### Task objective:
In the records below, find the line holding "[apply upd_range_refl|]. lia." and the line holding "rewrite (proj2 (Z.ltb_ge s lo)) by lia.". Set down both, with every line between them, exactly.

====== Exercise material

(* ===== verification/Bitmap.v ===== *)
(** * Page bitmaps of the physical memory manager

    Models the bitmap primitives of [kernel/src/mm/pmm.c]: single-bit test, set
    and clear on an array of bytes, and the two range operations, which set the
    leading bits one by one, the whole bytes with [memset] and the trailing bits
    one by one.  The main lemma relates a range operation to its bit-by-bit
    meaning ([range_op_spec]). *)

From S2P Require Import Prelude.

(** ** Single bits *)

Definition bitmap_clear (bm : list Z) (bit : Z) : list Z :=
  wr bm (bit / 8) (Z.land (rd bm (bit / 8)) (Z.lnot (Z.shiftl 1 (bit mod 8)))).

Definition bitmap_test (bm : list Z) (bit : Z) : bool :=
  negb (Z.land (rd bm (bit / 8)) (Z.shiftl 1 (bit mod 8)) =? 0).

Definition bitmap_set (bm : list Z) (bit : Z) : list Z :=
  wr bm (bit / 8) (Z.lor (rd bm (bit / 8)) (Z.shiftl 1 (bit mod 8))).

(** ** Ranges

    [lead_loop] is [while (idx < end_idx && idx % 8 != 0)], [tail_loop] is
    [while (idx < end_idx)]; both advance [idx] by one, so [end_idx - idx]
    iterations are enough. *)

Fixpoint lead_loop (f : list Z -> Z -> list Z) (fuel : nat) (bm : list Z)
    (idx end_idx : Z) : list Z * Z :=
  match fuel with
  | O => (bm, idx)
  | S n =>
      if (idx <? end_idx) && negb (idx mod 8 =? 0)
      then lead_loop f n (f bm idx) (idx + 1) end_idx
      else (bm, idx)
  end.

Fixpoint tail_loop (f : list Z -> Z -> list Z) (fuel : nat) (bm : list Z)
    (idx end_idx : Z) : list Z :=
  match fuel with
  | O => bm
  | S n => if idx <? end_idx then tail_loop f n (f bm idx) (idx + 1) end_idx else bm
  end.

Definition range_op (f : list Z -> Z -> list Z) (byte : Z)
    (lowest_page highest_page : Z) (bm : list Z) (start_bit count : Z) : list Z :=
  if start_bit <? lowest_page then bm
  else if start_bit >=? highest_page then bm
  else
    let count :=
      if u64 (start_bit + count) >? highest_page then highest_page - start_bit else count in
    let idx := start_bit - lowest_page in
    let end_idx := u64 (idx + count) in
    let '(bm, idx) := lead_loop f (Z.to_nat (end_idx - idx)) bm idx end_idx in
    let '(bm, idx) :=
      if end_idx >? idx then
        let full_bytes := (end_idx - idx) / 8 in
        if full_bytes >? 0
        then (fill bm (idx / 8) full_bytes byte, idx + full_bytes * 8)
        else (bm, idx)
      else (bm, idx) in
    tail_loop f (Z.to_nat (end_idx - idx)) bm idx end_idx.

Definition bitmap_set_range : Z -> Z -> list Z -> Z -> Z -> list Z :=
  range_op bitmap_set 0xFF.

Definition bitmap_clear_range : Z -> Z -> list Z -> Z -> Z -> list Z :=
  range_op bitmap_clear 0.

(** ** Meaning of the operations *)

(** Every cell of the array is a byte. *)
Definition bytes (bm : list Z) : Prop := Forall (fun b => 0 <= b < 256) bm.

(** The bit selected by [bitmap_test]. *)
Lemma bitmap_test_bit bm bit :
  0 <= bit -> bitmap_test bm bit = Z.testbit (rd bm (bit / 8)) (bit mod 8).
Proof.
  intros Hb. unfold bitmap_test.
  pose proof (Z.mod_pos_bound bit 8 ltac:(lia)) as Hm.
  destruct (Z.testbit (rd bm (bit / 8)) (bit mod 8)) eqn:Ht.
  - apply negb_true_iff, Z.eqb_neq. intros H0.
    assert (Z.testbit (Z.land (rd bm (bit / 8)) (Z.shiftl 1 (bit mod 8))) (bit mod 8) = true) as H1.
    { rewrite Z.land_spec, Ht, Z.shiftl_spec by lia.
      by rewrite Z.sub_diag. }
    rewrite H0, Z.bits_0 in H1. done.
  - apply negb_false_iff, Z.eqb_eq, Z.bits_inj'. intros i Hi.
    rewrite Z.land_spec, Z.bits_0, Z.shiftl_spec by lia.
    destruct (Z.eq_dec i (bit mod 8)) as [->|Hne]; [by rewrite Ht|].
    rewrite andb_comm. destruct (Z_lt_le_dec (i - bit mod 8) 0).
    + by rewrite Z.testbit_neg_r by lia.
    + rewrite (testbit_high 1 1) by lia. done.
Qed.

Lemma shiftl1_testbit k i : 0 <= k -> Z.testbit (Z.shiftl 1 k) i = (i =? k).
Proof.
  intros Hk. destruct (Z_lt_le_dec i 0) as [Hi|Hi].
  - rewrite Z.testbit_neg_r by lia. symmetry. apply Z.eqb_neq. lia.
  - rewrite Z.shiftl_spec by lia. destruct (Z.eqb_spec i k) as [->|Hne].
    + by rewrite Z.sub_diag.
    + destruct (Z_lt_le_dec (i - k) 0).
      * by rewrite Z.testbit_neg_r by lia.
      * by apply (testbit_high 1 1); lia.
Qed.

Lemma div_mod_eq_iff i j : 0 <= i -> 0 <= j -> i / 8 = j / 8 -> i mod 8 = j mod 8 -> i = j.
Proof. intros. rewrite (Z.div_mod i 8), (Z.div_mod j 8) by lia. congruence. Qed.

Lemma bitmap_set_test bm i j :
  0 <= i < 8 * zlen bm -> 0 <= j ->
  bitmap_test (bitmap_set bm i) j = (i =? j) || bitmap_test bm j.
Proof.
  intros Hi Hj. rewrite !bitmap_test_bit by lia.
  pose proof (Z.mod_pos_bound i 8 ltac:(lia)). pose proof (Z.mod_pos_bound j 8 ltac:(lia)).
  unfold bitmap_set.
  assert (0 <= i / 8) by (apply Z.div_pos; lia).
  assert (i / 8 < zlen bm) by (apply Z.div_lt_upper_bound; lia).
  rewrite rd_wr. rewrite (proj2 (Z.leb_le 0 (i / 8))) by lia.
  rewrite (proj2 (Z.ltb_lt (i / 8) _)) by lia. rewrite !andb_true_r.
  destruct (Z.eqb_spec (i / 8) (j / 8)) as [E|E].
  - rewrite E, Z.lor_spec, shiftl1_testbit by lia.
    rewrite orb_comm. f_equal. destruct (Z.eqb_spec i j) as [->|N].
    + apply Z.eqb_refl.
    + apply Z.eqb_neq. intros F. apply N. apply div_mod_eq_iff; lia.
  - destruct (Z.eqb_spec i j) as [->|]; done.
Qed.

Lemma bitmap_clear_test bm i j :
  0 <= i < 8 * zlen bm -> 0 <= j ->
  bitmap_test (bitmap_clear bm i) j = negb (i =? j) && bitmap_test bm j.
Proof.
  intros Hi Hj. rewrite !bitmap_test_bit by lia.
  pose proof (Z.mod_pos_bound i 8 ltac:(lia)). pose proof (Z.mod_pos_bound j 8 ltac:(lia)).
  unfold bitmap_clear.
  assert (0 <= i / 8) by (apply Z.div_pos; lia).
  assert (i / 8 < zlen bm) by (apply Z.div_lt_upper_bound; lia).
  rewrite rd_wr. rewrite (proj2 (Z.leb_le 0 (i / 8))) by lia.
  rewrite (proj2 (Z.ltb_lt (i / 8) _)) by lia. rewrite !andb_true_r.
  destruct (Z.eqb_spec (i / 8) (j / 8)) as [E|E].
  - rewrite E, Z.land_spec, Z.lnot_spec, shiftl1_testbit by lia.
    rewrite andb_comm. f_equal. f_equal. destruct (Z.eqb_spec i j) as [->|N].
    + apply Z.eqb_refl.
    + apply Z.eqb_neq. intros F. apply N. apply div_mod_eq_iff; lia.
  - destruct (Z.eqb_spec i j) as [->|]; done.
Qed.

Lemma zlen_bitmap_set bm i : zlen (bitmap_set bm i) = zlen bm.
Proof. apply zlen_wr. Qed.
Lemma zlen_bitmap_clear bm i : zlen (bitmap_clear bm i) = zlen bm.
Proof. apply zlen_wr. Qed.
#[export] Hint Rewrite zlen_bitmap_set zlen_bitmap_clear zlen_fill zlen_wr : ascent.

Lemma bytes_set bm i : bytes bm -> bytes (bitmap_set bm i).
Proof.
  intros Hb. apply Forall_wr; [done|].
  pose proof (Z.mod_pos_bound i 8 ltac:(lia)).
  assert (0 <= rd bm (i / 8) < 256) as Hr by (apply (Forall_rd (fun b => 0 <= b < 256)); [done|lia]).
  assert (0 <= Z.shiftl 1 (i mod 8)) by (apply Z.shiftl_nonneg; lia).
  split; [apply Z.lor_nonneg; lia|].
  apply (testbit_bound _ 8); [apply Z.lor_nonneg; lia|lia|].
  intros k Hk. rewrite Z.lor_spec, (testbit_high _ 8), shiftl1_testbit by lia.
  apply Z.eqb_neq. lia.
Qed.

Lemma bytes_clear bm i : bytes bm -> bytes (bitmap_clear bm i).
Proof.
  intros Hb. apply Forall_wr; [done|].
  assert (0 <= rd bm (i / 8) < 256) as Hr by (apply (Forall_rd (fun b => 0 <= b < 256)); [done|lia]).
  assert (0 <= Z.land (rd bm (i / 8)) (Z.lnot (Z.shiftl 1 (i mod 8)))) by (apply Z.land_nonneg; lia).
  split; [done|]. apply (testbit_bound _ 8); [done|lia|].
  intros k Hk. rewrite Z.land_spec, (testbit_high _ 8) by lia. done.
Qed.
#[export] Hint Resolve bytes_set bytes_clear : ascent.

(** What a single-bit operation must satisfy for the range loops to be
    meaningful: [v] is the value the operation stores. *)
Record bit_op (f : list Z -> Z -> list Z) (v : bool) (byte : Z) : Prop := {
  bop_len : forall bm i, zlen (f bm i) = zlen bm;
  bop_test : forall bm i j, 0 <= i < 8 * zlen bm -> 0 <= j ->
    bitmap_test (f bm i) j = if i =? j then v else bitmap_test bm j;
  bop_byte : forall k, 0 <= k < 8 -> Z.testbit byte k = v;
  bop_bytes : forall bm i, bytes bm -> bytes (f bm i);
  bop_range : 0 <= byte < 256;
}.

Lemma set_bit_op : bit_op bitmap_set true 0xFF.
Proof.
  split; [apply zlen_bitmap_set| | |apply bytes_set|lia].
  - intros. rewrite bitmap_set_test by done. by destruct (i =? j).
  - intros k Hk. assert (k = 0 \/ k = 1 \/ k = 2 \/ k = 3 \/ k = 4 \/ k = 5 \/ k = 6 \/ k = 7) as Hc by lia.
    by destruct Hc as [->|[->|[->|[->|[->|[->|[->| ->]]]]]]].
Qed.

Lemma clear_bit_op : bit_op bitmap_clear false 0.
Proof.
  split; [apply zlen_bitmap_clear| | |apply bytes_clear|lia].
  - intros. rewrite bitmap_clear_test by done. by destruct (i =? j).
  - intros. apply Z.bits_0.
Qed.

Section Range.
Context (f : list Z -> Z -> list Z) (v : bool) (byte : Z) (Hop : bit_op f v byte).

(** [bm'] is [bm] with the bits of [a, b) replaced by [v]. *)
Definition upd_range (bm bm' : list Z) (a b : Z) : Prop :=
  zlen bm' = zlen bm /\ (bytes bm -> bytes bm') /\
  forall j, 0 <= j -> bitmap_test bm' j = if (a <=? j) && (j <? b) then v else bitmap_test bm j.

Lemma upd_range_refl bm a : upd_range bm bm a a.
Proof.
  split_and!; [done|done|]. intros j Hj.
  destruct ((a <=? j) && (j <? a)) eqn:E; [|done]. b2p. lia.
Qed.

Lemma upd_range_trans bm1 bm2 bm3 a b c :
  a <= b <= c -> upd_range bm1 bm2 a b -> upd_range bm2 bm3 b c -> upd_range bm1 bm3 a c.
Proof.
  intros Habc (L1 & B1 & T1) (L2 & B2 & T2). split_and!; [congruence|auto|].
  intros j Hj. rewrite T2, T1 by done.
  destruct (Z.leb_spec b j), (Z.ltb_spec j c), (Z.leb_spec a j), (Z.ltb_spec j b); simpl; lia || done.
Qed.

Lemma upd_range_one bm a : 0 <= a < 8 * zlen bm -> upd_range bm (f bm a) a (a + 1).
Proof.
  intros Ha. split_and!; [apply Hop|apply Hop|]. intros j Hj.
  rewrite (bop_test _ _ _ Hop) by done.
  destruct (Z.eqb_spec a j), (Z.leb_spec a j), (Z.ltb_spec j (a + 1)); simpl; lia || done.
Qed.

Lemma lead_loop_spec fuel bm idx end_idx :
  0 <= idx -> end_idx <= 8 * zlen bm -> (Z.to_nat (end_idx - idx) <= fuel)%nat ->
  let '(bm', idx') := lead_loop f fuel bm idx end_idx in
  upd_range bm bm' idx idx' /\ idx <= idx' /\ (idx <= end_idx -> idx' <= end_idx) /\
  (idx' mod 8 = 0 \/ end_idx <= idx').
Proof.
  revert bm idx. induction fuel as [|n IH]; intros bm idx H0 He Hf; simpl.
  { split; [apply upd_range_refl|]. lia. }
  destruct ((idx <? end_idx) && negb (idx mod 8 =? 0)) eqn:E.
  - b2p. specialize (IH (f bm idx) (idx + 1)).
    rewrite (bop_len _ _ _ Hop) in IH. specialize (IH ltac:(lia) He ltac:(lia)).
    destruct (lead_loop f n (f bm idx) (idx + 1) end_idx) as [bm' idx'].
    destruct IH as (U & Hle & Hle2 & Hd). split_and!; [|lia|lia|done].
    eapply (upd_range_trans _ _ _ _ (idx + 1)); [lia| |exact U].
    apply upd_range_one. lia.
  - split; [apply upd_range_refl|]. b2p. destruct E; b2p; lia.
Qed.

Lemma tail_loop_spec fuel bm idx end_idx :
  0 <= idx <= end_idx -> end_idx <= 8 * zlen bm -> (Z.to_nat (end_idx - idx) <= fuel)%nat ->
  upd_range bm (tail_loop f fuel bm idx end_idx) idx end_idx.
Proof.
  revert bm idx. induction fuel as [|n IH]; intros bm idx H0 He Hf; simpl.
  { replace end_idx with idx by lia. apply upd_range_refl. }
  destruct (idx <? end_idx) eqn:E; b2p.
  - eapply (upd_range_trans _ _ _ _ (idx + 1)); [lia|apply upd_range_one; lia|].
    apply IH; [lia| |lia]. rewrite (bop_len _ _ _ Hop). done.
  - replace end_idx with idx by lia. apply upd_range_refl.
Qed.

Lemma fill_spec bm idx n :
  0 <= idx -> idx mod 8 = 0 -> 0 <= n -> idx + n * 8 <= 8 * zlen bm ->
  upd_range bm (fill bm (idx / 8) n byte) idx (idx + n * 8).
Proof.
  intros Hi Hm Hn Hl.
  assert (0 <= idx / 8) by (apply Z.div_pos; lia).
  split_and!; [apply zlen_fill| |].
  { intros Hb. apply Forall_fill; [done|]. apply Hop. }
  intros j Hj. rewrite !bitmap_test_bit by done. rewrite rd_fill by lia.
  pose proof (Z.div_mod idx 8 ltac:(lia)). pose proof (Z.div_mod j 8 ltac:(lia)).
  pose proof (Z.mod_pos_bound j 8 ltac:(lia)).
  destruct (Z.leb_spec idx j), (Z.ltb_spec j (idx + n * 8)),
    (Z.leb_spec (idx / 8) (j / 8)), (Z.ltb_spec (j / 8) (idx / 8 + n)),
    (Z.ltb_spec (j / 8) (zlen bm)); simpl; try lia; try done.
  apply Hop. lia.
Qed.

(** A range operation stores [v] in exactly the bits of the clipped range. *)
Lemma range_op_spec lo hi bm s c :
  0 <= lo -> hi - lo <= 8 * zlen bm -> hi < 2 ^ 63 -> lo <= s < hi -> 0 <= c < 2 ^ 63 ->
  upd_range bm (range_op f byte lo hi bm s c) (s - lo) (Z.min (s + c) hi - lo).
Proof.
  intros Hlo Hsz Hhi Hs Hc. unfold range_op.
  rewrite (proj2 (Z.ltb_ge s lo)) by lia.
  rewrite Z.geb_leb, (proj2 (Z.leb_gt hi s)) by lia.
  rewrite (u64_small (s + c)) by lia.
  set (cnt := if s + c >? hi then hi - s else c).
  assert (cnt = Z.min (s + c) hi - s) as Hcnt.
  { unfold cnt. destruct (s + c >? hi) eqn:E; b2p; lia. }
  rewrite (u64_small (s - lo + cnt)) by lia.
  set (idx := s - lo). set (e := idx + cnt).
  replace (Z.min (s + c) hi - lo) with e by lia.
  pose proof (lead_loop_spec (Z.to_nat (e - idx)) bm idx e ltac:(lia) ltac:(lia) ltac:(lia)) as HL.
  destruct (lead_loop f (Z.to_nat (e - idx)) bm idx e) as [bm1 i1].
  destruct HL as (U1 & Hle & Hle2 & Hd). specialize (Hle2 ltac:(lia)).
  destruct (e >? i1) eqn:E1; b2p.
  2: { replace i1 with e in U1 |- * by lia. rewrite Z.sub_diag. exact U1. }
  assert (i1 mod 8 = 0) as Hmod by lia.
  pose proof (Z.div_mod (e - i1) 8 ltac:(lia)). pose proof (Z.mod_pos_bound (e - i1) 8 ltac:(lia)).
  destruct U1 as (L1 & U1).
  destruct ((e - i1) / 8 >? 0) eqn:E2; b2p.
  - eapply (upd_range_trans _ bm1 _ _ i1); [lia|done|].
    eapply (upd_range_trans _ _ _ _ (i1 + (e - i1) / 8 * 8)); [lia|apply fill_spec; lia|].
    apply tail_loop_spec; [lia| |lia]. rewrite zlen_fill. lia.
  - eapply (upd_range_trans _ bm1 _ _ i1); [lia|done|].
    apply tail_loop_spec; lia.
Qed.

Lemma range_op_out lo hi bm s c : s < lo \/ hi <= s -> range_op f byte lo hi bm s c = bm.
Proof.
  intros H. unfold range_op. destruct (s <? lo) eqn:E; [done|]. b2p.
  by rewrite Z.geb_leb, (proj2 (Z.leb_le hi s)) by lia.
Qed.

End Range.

============

### Answer space:
  { split; [apply upd_range_refl|]. lia. }
  destruct ((idx <? end_idx) && negb (idx mod 8 =? 0)) eqn:E.
  - b2p. specialize (IH (f bm idx) (idx + 1)).
    rewrite (bop_len _ _ _ Hop) in IH. specialize (IH ltac:(lia) He ltac:(lia)).
    destruct (lead_loop f n (f bm idx) (idx + 1) end_idx) as [bm' idx'].
    destruct IH as (U & Hle & Hle2 & Hd). split_and!; [|lia|lia|done].
    eapply (upd_range_trans _ _ _ _ (idx + 1)); [lia| |exact U].
    apply upd_range_one. lia.
  - split; [apply upd_range_refl|]. b2p. destruct E; b2p; lia.
Qed.

Lemma tail_loop_spec fuel bm idx end_idx :
  0 <= idx <= end_idx -> end_idx <= 8 * zlen bm -> (Z.to_nat (end_idx - idx) <= fuel)%nat ->
  upd_range bm (tail_loop f fuel bm idx end_idx) idx end_idx.
Proof.
  revert bm idx. induction fuel as [|n IH]; intros bm idx H0 He Hf; simpl.
  { replace end_idx with idx by lia. apply upd_range_refl. }
  destruct (idx <? end_idx) eqn:E; b2p.
  - eapply (upd_range_trans _ _ _ _ (idx + 1)); [lia|apply upd_range_one; lia|].
    apply IH; [lia| |lia]. rewrite (bop_len _ _ _ Hop). done.
  - replace end_idx with idx by lia. apply upd_range_refl.
Qed.

Lemma fill_spec bm idx n :
  0 <= idx -> idx mod 8 = 0 -> 0 <= n -> idx + n * 8 <= 8 * zlen bm ->
  upd_range bm (fill bm (idx / 8) n byte) idx (idx + n * 8).
Proof.
  intros Hi Hm Hn Hl.
  assert (0 <= idx / 8) by (apply Z.div_pos; lia).
  split_and!; [apply zlen_fill| |].
  { intros Hb. apply Forall_fill; [done|]. apply Hop. }
  intros j Hj. rewrite !bitmap_test_bit by done. rewrite rd_fill by lia.
  pose proof (Z.div_mod idx 8 ltac:(lia)). pose proof (Z.div_mod j 8 ltac:(lia)).
  pose proof (Z.mod_pos_bound j 8 ltac:(lia)).
  destruct (Z.leb_spec idx j), (Z.ltb_spec j (idx + n * 8)),
    (Z.leb_spec (idx / 8) (j / 8)), (Z.ltb_spec (j / 8) (idx / 8 + n)),
    (Z.ltb_spec (j / 8) (zlen bm)); simpl; try lia; try done.
  apply Hop. lia.
Qed.

(** A range operation stores [v] in exactly the bits of the clipped range. *)
Lemma range_op_spec lo hi bm s c :
  0 <= lo -> hi - lo <= 8 * zlen bm -> hi < 2 ^ 63 -> lo <= s < hi -> 0 <= c < 2 ^ 63 ->
  upd_range bm (range_op f byte lo hi bm s c) (s - lo) (Z.min (s + c) hi - lo).
Proof.
  intros Hlo Hsz Hhi Hs Hc. unfold range_op.
  rewrite (proj2 (Z.ltb_ge s lo)) by lia.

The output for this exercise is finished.